一种矢量化方式(将“矢量化”视为“避免 Python 级循环”)是将其视为线性信号滤波器 https://docs.scipy.org/doc/scipy/reference/generated/scipy.signal.lfilter.html:
import numpy as np
import pandas as pd
import scipy.signal
def via_lfilter(arr):
period = 14
y0 = 5.0 # initial value
# calc_data[idx] = (calc_data[idx - 1] * (period - 1) + df.base.iloc[idx]) / period
b = [1.0/period] # coefficients of 'original' terms
a = [1.0, -(period-1)/period] # coefficients of 'computed' terms
zi = scipy.signal.lfiltic(b, a, [y0], x=arr[1::-1])
y = np.zeros_like(arr)
y[0] = y0
result = scipy.signal.lfilter(b, a, arr[1:], axis=0, zi=zi)
y[1:] = result[0]
return y
但在现实世界中,我只使用 numba,它的设计正是为了给我们带来矢量化的性能优势,而不会带来麻烦:
import numba
@numba.jit(nopython=True)
def via_numba(arr):
calc_data = np.zeros_like(arr)
period = 14
calc_data[0] = 5.0 # initial value
for idx in range(1, len(arr)):
calc_data[idx] = (calc_data[idx - 1] * (period - 1) + arr[idx]) / period
return calc_data
这些给了我:
In [238]: df["vect"] = via_lfilter(df.base.values.astype(float))
...: df["via_numba"] = via_numba(df.base.values.astype(float))
...:
...:
In [239]: df
Out[239]:
base calculated vect via_numba
0 15 5.000000 5.000000 5.000000
1 16 5.785714 5.785714 5.785714
2 2 5.515306 5.515306 5.515306
3 16 6.264213 6.264213 6.264213
4 14 6.816769 6.816769 6.816769
5 1 6.401286 6.401286 6.401286
6 18 7.229765 7.229765 7.229765
7 18 7.999068 7.999068 7.999068
8 4 7.713420 7.713420 7.713420
9 7 7.662461 7.662461 7.662461
10 4 7.400857 7.400857 7.400857
11 18 8.157939 8.157939 8.157939
12 19 8.932372 8.932372 8.932372
13 13 9.222916 9.222916 9.222916
14 16 9.706994 9.706994 9.706994
15 11 9.799351 9.799351 9.799351
16 1 9.170826 9.170826 9.170826
17 8 9.087196 9.087196 9.087196
18 1 8.509539 8.509539 8.509539
19 9 8.544572 8.544572 8.544572
并且两者在较大的框架下表现得相当合理:
In [240]: df = pd.DataFrame({"base": np.random.uniform(1, 100, 10**6)})

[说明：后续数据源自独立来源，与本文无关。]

(* ===== verification/LedgerState.v ===== *)
(** * LedgerState: the control ledger's tables and the SQL it runs on them

    Models the schema of control_plane/ledger/sql (001, 002, 003, 006, 010, 011, 022)
    as one list of rows per table, in insertion order, and the statements
    [ControlLedger] issues: lookup by predicate, insertion under the table's
    PRIMARY KEY, UNIQUE, CHECK and REFERENCES constraints, and conditional
    update with its row count.  A write method runs in one [BEGIN IMMEDIATE]
    transaction ([atomically]), so an execution of the ledger is a sequence of
    whole calls.

    A timestamp column holds the instant whose text [_format_time] writes
    (Time.v: the text determines the instant); SQL comparisons of such columns
    go through the texts ([text_ltb]).  A [*_json] column holds the text
    [_safe_json] returned. *)

From S2P Require Import Prelude Time Json.

(** ** Rows *)

Inductive EffectState : Set := PLANNED | IN_PROGRESS | APPLIED | FAILED.

#[global] Instance EffectState_eq_dec : EqDecision EffectState.
Proof. solve_decision. Defined.

Definition EffectState_value (s : EffectState) : string :=
  match s with PLANNED => "PLANNED" | IN_PROGRESS => "IN_PROGRESS" | APPLIED => "APPLIED" | FAILED => "FAILED" end.

Inductive EventDisposition : Set := ACCEPTED | DUPLICATE | COALESCED | FENCED.

Record operation_row := mk_operation {
  op_id : string; op_key : string; op_kind : string; op_intent_hash : string;
  op_state : string; op_identity : string; op_created_at : Z; op_updated_at : Z;
}.

Record operation_log_row := mk_operation_log {
  ol_operation : string; ol_from : option string; ol_to : string; ol_at : Z; ol_metadata : string;
}.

In [241]: %timeit via_lfilter(df.base.values.astype(float))
11.4 ms ± 49.5 µs per loop (mean ± std. dev. of 7 runs, 100 loops each)
In [242]: %timeit via_numba(df.base.values.astype(float))
11 ms ± 342 µs per loop (mean ± std. dev. of 7 runs, 100 loops each)